▸ WHAT YOU WILL DO
In the listing below, find the line containing "(** The distinct" and the line containing "(** [s.value_counts()]: the". Repeat exactly those two lines and every line between them.

▸ INFORMATION SUPPLIED
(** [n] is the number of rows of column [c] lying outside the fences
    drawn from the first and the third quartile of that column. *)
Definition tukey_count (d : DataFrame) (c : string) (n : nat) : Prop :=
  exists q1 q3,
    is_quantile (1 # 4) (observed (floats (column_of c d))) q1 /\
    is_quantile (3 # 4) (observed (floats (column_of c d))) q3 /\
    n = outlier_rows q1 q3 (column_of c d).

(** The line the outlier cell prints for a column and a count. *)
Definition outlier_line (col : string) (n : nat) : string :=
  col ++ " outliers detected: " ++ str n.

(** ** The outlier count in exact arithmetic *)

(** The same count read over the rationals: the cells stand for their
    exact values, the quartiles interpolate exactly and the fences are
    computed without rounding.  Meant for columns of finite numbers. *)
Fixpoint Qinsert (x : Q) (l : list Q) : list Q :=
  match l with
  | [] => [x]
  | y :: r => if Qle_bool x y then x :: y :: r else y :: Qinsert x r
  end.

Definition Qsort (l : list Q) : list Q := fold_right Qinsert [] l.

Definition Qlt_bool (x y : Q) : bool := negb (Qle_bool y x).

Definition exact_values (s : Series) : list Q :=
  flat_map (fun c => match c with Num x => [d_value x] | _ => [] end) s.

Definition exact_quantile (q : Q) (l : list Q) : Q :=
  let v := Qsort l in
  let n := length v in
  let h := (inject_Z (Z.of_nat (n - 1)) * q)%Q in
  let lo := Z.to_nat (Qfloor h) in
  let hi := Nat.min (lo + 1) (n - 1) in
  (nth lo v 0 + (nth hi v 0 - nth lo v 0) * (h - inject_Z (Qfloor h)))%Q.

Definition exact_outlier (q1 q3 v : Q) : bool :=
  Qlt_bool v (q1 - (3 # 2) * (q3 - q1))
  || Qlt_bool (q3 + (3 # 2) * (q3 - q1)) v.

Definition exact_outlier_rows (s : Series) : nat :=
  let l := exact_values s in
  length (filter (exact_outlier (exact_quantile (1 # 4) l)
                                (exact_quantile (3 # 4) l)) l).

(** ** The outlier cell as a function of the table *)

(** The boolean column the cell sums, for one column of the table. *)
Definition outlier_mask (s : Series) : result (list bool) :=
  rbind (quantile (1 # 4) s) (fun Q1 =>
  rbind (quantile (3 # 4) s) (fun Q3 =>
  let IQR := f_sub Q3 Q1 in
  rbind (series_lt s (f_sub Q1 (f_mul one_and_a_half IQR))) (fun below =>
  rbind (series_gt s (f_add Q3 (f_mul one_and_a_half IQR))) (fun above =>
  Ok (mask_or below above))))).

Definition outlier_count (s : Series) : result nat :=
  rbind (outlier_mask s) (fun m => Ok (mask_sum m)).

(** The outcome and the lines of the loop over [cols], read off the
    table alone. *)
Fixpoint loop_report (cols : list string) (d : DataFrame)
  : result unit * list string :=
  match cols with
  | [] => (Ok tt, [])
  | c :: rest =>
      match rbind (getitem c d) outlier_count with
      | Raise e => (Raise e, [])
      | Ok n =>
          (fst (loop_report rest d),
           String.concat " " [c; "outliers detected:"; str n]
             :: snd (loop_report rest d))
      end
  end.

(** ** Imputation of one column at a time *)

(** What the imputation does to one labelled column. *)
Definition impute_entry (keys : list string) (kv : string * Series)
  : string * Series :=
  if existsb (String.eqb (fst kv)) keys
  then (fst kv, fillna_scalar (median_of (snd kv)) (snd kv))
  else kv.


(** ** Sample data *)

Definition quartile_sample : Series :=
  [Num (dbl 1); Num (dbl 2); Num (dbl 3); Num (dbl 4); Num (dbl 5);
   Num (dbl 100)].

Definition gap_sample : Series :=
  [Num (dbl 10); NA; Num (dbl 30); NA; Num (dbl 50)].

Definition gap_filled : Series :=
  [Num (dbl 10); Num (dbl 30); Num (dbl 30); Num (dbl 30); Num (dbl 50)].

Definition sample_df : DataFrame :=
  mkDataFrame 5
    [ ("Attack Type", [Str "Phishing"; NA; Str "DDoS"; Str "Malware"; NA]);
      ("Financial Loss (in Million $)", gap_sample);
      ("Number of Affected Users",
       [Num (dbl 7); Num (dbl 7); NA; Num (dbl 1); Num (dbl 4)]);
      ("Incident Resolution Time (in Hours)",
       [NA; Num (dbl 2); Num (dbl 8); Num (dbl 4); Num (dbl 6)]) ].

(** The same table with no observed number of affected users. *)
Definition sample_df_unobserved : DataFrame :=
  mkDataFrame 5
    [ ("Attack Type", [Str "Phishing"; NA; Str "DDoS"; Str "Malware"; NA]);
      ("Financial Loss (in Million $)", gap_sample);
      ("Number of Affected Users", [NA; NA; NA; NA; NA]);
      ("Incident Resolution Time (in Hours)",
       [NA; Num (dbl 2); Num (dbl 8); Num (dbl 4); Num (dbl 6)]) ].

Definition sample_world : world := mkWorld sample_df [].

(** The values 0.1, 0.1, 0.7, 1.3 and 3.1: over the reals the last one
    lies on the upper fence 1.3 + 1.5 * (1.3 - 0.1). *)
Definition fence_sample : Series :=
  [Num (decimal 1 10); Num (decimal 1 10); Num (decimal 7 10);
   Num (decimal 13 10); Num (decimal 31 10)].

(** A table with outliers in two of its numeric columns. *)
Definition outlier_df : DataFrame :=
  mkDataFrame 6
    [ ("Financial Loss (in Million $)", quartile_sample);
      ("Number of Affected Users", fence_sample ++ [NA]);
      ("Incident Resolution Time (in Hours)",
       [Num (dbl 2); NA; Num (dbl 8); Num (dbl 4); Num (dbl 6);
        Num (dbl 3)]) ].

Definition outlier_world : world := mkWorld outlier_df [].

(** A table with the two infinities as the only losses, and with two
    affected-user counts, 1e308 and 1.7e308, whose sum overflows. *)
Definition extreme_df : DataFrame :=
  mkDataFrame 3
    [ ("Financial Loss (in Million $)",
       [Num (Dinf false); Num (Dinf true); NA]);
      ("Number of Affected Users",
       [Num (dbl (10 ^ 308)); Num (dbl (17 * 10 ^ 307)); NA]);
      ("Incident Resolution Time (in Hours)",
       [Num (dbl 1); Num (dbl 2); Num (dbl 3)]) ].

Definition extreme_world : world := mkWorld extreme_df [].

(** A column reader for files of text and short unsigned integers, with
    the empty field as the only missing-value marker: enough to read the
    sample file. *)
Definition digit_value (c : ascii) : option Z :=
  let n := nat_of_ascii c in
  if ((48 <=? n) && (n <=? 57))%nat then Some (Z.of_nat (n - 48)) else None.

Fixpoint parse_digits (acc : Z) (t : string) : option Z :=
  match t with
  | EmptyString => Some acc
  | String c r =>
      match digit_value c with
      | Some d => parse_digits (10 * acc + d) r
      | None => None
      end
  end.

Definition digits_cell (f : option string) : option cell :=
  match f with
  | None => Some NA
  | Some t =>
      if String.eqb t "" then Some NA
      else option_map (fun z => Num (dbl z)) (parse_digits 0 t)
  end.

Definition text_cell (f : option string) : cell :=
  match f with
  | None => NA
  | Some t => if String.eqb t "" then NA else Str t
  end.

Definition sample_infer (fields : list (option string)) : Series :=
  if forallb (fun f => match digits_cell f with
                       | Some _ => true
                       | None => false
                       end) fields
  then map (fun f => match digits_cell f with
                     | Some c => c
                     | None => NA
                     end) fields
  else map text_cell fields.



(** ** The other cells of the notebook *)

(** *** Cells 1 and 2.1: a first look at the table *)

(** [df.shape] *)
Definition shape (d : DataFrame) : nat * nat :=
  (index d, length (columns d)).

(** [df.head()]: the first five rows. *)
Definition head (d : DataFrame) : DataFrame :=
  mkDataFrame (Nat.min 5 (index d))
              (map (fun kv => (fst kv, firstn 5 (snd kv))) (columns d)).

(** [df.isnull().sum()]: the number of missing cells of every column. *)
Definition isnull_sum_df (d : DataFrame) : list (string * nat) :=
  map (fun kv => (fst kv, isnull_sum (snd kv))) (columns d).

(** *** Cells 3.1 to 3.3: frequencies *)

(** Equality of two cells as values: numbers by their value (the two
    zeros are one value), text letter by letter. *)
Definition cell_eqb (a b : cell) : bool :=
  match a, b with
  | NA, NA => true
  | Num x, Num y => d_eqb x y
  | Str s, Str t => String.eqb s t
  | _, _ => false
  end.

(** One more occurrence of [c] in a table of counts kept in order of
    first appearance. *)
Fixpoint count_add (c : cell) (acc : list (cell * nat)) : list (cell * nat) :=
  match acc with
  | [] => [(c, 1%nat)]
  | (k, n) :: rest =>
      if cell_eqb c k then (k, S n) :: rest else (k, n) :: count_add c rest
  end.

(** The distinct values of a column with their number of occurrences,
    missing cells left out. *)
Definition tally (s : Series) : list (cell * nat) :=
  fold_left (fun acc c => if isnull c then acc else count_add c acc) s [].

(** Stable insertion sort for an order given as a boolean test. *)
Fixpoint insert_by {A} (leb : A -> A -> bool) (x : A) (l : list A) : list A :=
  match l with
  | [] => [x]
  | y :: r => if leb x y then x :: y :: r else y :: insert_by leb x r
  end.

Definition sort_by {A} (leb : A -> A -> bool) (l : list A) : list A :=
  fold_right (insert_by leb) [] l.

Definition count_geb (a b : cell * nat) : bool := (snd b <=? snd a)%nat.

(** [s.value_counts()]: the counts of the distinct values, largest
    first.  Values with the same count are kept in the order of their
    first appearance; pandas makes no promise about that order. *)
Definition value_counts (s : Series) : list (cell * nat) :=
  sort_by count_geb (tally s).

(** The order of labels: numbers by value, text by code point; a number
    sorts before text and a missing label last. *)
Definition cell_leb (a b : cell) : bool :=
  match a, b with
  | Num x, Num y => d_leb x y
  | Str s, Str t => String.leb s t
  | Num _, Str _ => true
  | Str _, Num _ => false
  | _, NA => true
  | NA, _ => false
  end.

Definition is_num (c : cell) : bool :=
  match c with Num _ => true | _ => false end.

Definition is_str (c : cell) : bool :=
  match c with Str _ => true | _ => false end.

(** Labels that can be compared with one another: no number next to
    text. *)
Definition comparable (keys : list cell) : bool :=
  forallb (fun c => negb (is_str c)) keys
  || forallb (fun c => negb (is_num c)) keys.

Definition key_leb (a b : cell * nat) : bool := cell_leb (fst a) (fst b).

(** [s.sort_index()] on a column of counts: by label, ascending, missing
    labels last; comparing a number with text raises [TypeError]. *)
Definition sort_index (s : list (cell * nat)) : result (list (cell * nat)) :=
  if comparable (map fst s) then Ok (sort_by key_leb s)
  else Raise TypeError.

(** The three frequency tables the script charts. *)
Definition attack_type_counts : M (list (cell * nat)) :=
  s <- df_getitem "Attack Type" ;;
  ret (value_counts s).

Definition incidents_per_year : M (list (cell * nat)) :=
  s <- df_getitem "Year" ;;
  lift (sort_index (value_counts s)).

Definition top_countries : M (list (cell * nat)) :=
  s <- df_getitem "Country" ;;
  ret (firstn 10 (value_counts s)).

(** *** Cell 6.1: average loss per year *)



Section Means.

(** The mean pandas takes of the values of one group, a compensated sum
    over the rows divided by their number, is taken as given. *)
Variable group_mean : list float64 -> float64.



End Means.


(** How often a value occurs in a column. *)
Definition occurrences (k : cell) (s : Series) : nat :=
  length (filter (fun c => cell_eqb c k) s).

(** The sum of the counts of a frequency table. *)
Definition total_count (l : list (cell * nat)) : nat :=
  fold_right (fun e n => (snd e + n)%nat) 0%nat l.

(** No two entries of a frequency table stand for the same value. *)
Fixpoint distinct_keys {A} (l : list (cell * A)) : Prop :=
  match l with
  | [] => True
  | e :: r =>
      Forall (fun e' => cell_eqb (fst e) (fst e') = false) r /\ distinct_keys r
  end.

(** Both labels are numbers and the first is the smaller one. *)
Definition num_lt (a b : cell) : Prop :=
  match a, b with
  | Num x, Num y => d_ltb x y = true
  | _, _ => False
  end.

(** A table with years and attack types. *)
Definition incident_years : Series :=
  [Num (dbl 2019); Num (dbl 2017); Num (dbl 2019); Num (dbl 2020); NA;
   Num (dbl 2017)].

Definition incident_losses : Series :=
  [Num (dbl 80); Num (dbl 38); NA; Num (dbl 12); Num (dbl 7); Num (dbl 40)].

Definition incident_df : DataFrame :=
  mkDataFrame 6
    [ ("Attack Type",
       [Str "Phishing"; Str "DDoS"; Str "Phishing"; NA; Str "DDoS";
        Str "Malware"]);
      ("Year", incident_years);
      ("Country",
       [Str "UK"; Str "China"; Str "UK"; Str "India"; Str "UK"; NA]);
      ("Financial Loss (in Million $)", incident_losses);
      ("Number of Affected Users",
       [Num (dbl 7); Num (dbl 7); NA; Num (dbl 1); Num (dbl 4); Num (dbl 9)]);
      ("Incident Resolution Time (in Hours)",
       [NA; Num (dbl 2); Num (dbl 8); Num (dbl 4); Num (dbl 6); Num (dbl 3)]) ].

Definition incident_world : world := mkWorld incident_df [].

▸ TASK SOLUTION
(** The distinct values of a column with their number of occurrences,
    missing cells left out. *)
Definition tally (s : Series) : list (cell * nat) :=
  fold_left (fun acc c => if isnull c then acc else count_add c acc) s [].

(** Stable insertion sort for an order given as a boolean test. *)
Fixpoint insert_by {A} (leb : A -> A -> bool) (x : A) (l : list A) : list A :=
  match l with
  | [] => [x]
  | y :: r => if leb x y then x :: y :: r else y :: insert_by leb x r
  end.

Definition sort_by {A} (leb : A -> A -> bool) (l : list A) : list A :=
  fold_right (insert_by leb) [] l.

Definition count_geb (a b : cell * nat) : bool := (snd b <=? snd a)%nat.

(** [s.value_counts()]: the counts of the distinct values, largest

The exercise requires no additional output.